El equipo que viste el tricolor tomó la decisión de entrenar en la Plaza del Rectorado como señal de protesta, una acción que ya había sido usada antes por el Club de Rugby de la Universidad Metropolitana en 2016, durante un periodo de racionamiento energético en Venezuela.

Este semana, el Club de Rugby de la Universidad Central de Venezuela (UCVRFC) inició una protesta en la Plaza del Rectorado de la casa de estudios, ya que desde hace más de un año se les negó el espacio de entrenamiento en el estadio Olímpico, donde actualmente se desarrolla la liga de primera División de Fútbol Venezolano y es sede de La Vinotinto para las eliminatorias del mundial de Qatar 2022.

En ese sentido, el actual capitán de los arlequines de la UCV, Rómulo Cobos, denunció en Contrapunto que esto ocurrió en el 2018, cuando fue remodelado el estadio Olímpico con ayuda de la Fundación Universidad Central de Venezuela (Fundación UCV), los clubes profesionales de fútbol, Deportivo La Guaira, Metropolitanos FC, Universidad Central de Venezuela FC y Caracas Fútbol Club.

“Con los equipos profesionales se acordó con la Dirección de Deporte las selecciones que hacen vida en el estadio como Rugby, atletismo y porrismo, iban a tener de seis a ocho horas a la semana divididas entre las tres disciplinas para entrenar. Fue cuando nos dieron la cancha de Sierra Maestre, la cual no tiene condiciones ni seguridad para ser usada”, dijo Cobos.

Además de eso, afirmó que esa medida fue planteada por parte de la UCV como “temporal”, debido a los trabajos de mantenimiento al estadio, incluso se les habría cedido uno de los camerinos para ser uso exclusivo de la selección de Rugby .
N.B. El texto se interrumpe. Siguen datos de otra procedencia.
Lemma job_selector_cases j :
  match job_selector j with
  | inl sel => IsValidLabelValue (job_Name j) = [] ∧
      ∀ ls, Selector_Matches sel ls = true ↔ genLabels j "" ⊆ ls
  | inr _ => IsValidLabelValue (job_Name j) ≠ []
  end.
Proof.
  unfold job_selector. destruct (LabelSelectorAsSelector _) as [sel|err] eqn:E.
  - apply LabelSelectorAsSelector_error in E as Hl. split; [by apply job_labels_valid|].
    destruct (LabelSelectorAsSelector_labels _ Hl) as (sel' & E' & Hm). rewrite E in E'.
    by injection E' as <-.
  - rewrite <- job_labels_valid. intros Hl.
    destruct (LabelSelectorAsSelector_labels _ Hl) as (sel' & E' & _). congruence.
Qed.
End selector.

(** ** Properties *)

(** C17. The selector of a job exists exactly if the job's name is a valid label
    value, and it then matches exactly the label sets with the operator's group and the job's name.
    For any other name, one of more than 63 characters for instance, every event of an unfinished job
    ends in the same error and nothing is ever created for it. *)
Theorem job_selector_correct {W} `{!Cluster W} `{!GoRuntime} (j : MXJob) (s : St W) :
  match job_selector j with
  | inl sel =>
      IsValidLabelValue (job_Name j) = [] ∧
      ∀ ls, Selector_Matches sel ls = true ↔
        ls !! mxLabelGroupName = Some groupName ∧ ls !! mxLabelJobName = Some (job_Name j)
  | inr err =>
      IsValidLabelValue (job_Name j) ≠ [] ∧
      reconcileMXJobs j s = Ret (Some (Errorf "couldn't convert Job selector: " (Some err)), j) s
  end.
Proof.
  pose proof (job_selector_cases j) as Hj. unfold reconcileMXJobs, getPodsForMXJob.
  destruct (job_selector j) as [sel|err]; [|done].
  destruct Hj as [Hv Hm]. split; [done|]. intros ls. by rewrite Hm, job_labels_subseteq.
Qed.

(** ** The pods and services of a job *)
Section found.
Context {W : Type} `{!Cluster W} `{!GoRuntime}.

(** What is stored of a created object: it keeps its labels and owners, and is not being deleted. *)
Definition stored_as (created stored : ObjectMeta) : Prop :=
  meta_Labels stored = meta_Labels created ∧ meta_OwnerReferences stored = meta_OwnerReferences created ∧
  meta_DeletionTimestamp stored = None.

Lemma created_pod_kept j rt tpl env pod stored sel :
  job_selector j = inl sel → pod_of j rt tpl env pod → stored_as (pod_Meta pod) (pod_Meta stored) →
  claim_action j (selects sel) stored = Keep.
Proof.
  intros Hsel (_ & _ & Hl & Hr & _) (El & Er & _).
  pose proof (job_selector_cases j) as Hj. rewrite Hsel in Hj. destruct Hj as [_ Hm].
  assert (selects sel stored = true) as Hmatch.
  { apply Hm. unfold obj_meta, pod_object. rewrite El, Hl. cbn. etransitivity; [apply genLabels_subseteq|].
    apply map_union_subseteq_l. }
  unfold claim_action, GetControllerOf, obj_meta at 1, pod_object. rewrite Er, Hr. cbn.
  rewrite decide_True by done. rewrite decide_False by (intros Hne; by apply Hne).
  unfold pod_object in Hmatch. by rewrite Hmatch.
Qed.

Lemma created_service_adopted j port stored sel :
  job_selector j = inl sel → meta_DeletionTimestamp (job_Meta j) = None →
  stored_as (svc_Meta (scheduler_service j port)) (svc_Meta stored) →
  claim_action j (selects sel) stored = Adopt.
Proof.
  intros Hsel Hd (El & Er & Hdel).
  pose proof (job_selector_cases j) as Hj. rewrite Hsel in Hj. destruct Hj as [_ Hm].
  assert (selects sel stored = true) as Hmatch.
  { apply Hm. unfold obj_meta, service_object. rewrite El. apply genLabels_subseteq. }
  unfold service_object in Hmatch. unfold claim_action, GetControllerOf, obj_meta at 1, service_object.
  rewrite Er. cbn. rewrite Hmatch, Hd.
  cbn. change (obj_meta stored) with (svc_Meta stored). by rewrite Hdel.
Qed.

(** What listing finds. *)
Lemma getPodsForMXJob_keeps j sel items pod (s : St W) :
  job_selector j = inl sel → (c_listPods (job_Namespace j) (world s)).1 = inl items → pod ∈ items →
  claim_action j (selects sel) pod = Keep →
  post (getPodsForMXJob j) (λ '(pods, _) _, pod ∈ pods) (λ _, False) s.
Proof.
  intros Hsel Hlist Hin Ha. eapply post_mono; [by apply getPodsForMXJob_found | | done].
  intros r s' (_ & l & _ & (answer & l' & -> & Hans) & Hhead). injection Hhead as ->. rewrite Hlist in Hans.
  destruct Hans as (cl & errs & -> & Hpass). by eapply claim_pass_keeps.
Qed.
Lemma getServicesForMXJob_adopts j sel items svc (s : St W) :
  job_selector j = inl sel → (c_listServices (job_Namespace j) (world s)).1 = inl items → svc ∈ items →
  claim_action j (selects sel) svc = Adopt →
  post (getServicesForMXJob j) (λ '(svcs, _) s', ∃ l fresh, trace s' = trace s ++ l ∧
    GetMXJob (job_Namespace j) (job_Name j) fresh ∈ l ∧
    (fresh_verdict j fresh = None → ∃ answer, adopted_svc j svc answer ∈ l ∧ (answer = None → svc ∈ svcs)))
    (λ _, False) s.
Proof.
  intros Hsel Hlist Hin Ha. eapply post_mono; [by apply getServicesForMXJob_found | | done].
  intros r s' (_ & l & Ht & (answer & l' & -> & Hans) & Hhead). injection Hhead as ->. rewrite Hlist in *.
  destruct Hans as (cl & errs & -> & Hpass).
  destruct (claim_pass_adopts _ _ _ _ _ _ _ _ _ _ _ Hpass Hin Ha) as (verdict & checked & (fresh & -> & ->) & Hc & Had).
  eexists _, fresh. split; [exact Ht|]. split; [right; apply Hc; by left|]. intros Hv.
  destruct (Had Hv) as (a & Hin' & Hcl). exists a. split; [by right | done].
Qed.
End found.

(** C16. What a job creates, it finds again.  The pod that [createNewPod] asks for, once it is stored and listed,
    is among the pods of the job in every later pass.  The service that [reconcileServices] asks for has no
    owner reference; once it is stored and listed, and unless the job is being deleted, a later pass reads the job, and if the job
    is there and alive it asks for the adoption of the service, and counts it as the job's when that succeeds. *)
Theorem created_objects_claimed {W} `{!Cluster W} `{!GoRuntime} (j : MXJob) rt spec tpl sel (s : St W) :
  well_formed j → is_replica_type rt → spec_Template spec = Some tpl → job_selector j = inl sel →
  post (createNewPod j rt spec)
    (λ _ s1, ∃ pod l, trace s1 = trace s ++ CreatePod (job_Namespace j) pod :: l ∧
       ∀ pod' items (s2 : St W), stored_as (pod_Meta pod) (pod_Meta pod') → pod' ∈ items →
         (c_listPods (job_Namespace j) (world s2)).1 = inl items →
         post (getPodsForMXJob j) (λ '(pods, _) _, pod' ∈ pods) (λ _, False) s2)
    (λ _, False) s ∧
  post (reconcileServices j [] MXReplicaTypeScheduler spec)
    (λ _ s1, ∃ svc l, trace s1 = trace s ++ CreateService (job_Namespace j) svc :: l ∧
       ∀ svc' items (s2 : St W), stored_as (svc_Meta svc) (svc_Meta svc') → svc' ∈ items →
         meta_DeletionTimestamp (job_Meta j) = None →
         (c_listServices (job_Namespace j) (world s2)).1 = inl items →
         post (getServicesForMXJob j) (λ '(svcs, _) s3, ∃ l fresh, trace s3 = trace s2 ++ l ∧
             GetMXJob (job_Namespace j) (job_Name j) fresh ∈ l ∧
             (fresh_verdict j fresh = None →
                ∃ answer, adopted_svc j svc' answer ∈ l ∧ (answer = None → svc' ∈ svcs)))
           (λ _, False) s2)
    (λ _, False) s.
Proof.
  intros Hwf Hrt Htpl Hsel. split.
  - destruct (createNewPod_run j rt spec tpl s Hwf Hrt Htpl) as (env & pod & _ & Hpod & Hrun).
    destruct (c_createPod _ _ _) as [r w]. destruct Hrun as [w' Hrun]. unfold post at 1. rewrite Hrun.
    exists pod, [creation_event r]. split; [done|]. intros pod' items s2 Hst Hin Hlist.
    by eapply getPodsForMXJob_keeps, created_pod_kept.
  - pose proof (reconcileServices_run j [] spec s) as Hrun. cbv zeta in Hrun.
    destruct (c_createService _ _ _) as [r w]. unfold post at 1. rewrite Hrun. do 2 eexists. split; [reflexivity|].
    intros svc' items s2 Hst Hin Hd Hlist. by eapply getServicesForMXJob_adopts, created_service_adopted.
Qed.


Definition example_selector : Selector :=
  match job_selector example_job with inl sel => sel | inr _ => NothingSelector end.

(** A worker and the service of the example job. *)
Lemma created_objects_claimed_witness (s := start (empty_cluster example_job)) :
  post (createNewPod example_job MXReplicaTypeWorker (example_spec 2))
    (λ _ s1, ∃ pod l, trace s1 = trace s ++ CreatePod (job_Namespace example_job) pod :: l ∧
       ∀ pod' items (s2 : St RefCluster), stored_as (pod_Meta pod) (pod_Meta pod') → pod' ∈ items →
         (c_listPods (job_Namespace example_job) (world s2)).1 = inl items →
         post (getPodsForMXJob example_job) (λ '(pods, _) _, pod' ∈ pods) (λ _, False) s2)
    (λ _, False) s ∧
  post (reconcileServices example_job [] MXReplicaTypeScheduler (example_spec 2))
    (λ _ s1, ∃ svc l, trace s1 = trace s ++ CreateService (job_Namespace example_job) svc :: l ∧
       ∀ svc' items (s2 : St RefCluster), stored_as (svc_Meta svc) (svc_Meta svc') → svc' ∈ items →
         meta_DeletionTimestamp (job_Meta example_job) = None →
         (c_listServices (job_Namespace example_job) (world s2)).1 = inl items →
         post (getServicesForMXJob example_job) (λ '(svcs, _) s3, ∃ l fresh, trace s3 = trace s2 ++ l ∧
             GetMXJob (job_Namespace example_job) (job_Name example_job) fresh ∈ l ∧
             (fresh_verdict example_job fresh = None →
                ∃ answer, adopted_svc example_job svc' answer ∈ l ∧ (answer = None → svc' ∈ svcs)))
           (λ _, False) s2)
    (λ _, False) s.
Proof.
  refine (created_objects_claimed example_job MXReplicaTypeWorker (example_spec 2) example_template example_selector s _ _ _ _).
  - apply (bool_decide_unpack _). by vm_compute.
  - by right; right.
  - reflexivity.
  - by vm_compute.
Defined.
(* ===== verification/OpenAPI.v ===== *)
(** * OpenAPI definitions

    The data types of the generated definitions (pkg/apis/ava/v1alpha1/openapi_generated.go) and the
    shapes of schema that occur there, as functions.  [CrdValidation] has what cmd/crd-validation makes
    of the definitions. *)
From S2P Require Import Prelude.
From Stdlib Require Import Ascii.

(** ** Data *)

(** [spec.Schema], the fields that occur; a map is a list of pairs with distinct keys. *)
Inductive Schema := mkSchema {
  Description : string;
  Type_ : list string;
  Format : string;
  Ref : string;
  Properties : list (string * Schema);
  Required : list string;
  Items : option Schema;
  AdditionalProperties : option Schema;
  AnyOf : list Schema;
  Extensions : list (string * string) }.
Record OpenAPIDefinition := mkOpenAPIDefinition {
  od_Schema : Schema; od_Dependencies : list string }.

(** Characters of the descriptions. *)
Definition dq : string := String (Ascii.ascii_of_nat 34) "".
Definition nl : string := String (Ascii.ascii_of_nat 10) "".

(** The literals of the generated file. *)
Definition empty_schema : Schema := mkSchema "" [] "" "" [] [] None None [] [].
Definition leaf (type format : string) : Schema := mkSchema "" [type] format "" [] [] None None [] [].
Definition ref_to (name : string) : Schema := mkSchema "" [] "" name [] [] None None [] [].
Definition array_of (items : Schema) : Schema := mkSchema "" ["array"] "" "" [] [] (Some items) None [] [].
Definition map_of (values : Schema) : Schema := mkSchema "" ["object"] "" "" [] [] None (Some values) [] [].
Definition extended (ext : list (string * string)) (s : Schema) : Schema :=
  mkSchema (Description s) (Type_ s) (Format s) (Ref s) (Properties s) (Required s) (Items s)
    (AdditionalProperties s) (AnyOf s) ext.
Definition described (description : string) (s : Schema) : Schema :=
  mkSchema description (Type_ s) (Format s) (Ref s) (Properties s) (Required s) (Items s)
    (AdditionalProperties s) (AnyOf s) (Extensions s).
Definition definition_of (s : Schema) (deps : list string) : OpenAPIDefinition :=
  mkOpenAPIDefinition s deps.
Definition object_of (description : string) (props : list (string * Schema)) (required deps : list string)
  : OpenAPIDefinition :=
  mkOpenAPIDefinition (mkSchema description [] "" "" props required None None [] []) deps.

(** The packages the names are in. *)
Definition ava (name : string) : string :=
  "github.com/qiniu-ava/mxnet-operator/pkg/apis/ava/v1alpha1." +:+ name.
Definition core (name : string) : string := "k8s.io/api/core/v1." +:+ name.
Definition meta (name : string) : string := "k8s.io/apimachinery/pkg/apis/meta/v1." +:+ name.
Definition resource (name : string) : string := "k8s.io/apimachinery/pkg/api/resource." +:+ name.
Definition runtime_pkg (name : string) : string := "k8s.io/apimachinery/pkg/runtime." +:+ name.
Definition intstr (name : string) : string := "k8s.io/apimachinery/pkg/util/intstr." +:+ name.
Al poco tiempo de estos hechos, se les prometió que la cancha de Sierra Maestra sería acondicionada para que sea usada por las representaciones deportivas de la UCV. “Si se hizo, pero para el equipo de fútbol, no para rugby”, ya que el brocal sería un problema para el desempeño de este deporte.

La seguridad

Para el club de rugby no solo su denuncia es asociada las condiciones de la cancha de Sierra Maestre, la cual nunca utilizaron por sus condiciones en el brocal, sino que también sería “un tema de seguridad”, ya que sus entrenamientos estaban planificados de seis de la tarde a ocho de la noche, un horario “complicado”, debido a la situación de seguridad que vive Venezuela.

“Lo más que hizo la universidad fue acompañarnos a entrenar cuatro vigilantes y dos perros”, aseveró tajantemente.

Durante la pandemia el equipo volvió a entrenar en las canchas del complejo deportivo La Guacamaya en Las Mercedes, ya que el Deportivo La Guaira que hacía vida en ese lugar les había cedido un espacio para entrar, pero luego el equipo de La Guaira dejó de entrenar a en ese lugar para que llegará el club de fútbol de la UCV. Desde ese momento no han recibido respuestas para poder entrar en ese lugar.

“Hemos tenido que pagar de nuestro bolsillo para entrenar”, sentenció el capitán de la UCV.

Toda esta situación llevó a que el club tomara como decisión entrenar en la Plaza del Rectorado como señal de protesta, una acción que ya había sido usada antes por el Club de Rugby de la Universidad Metropolitana en 2016, durante un periodo de racionamiento energético en Venezuela.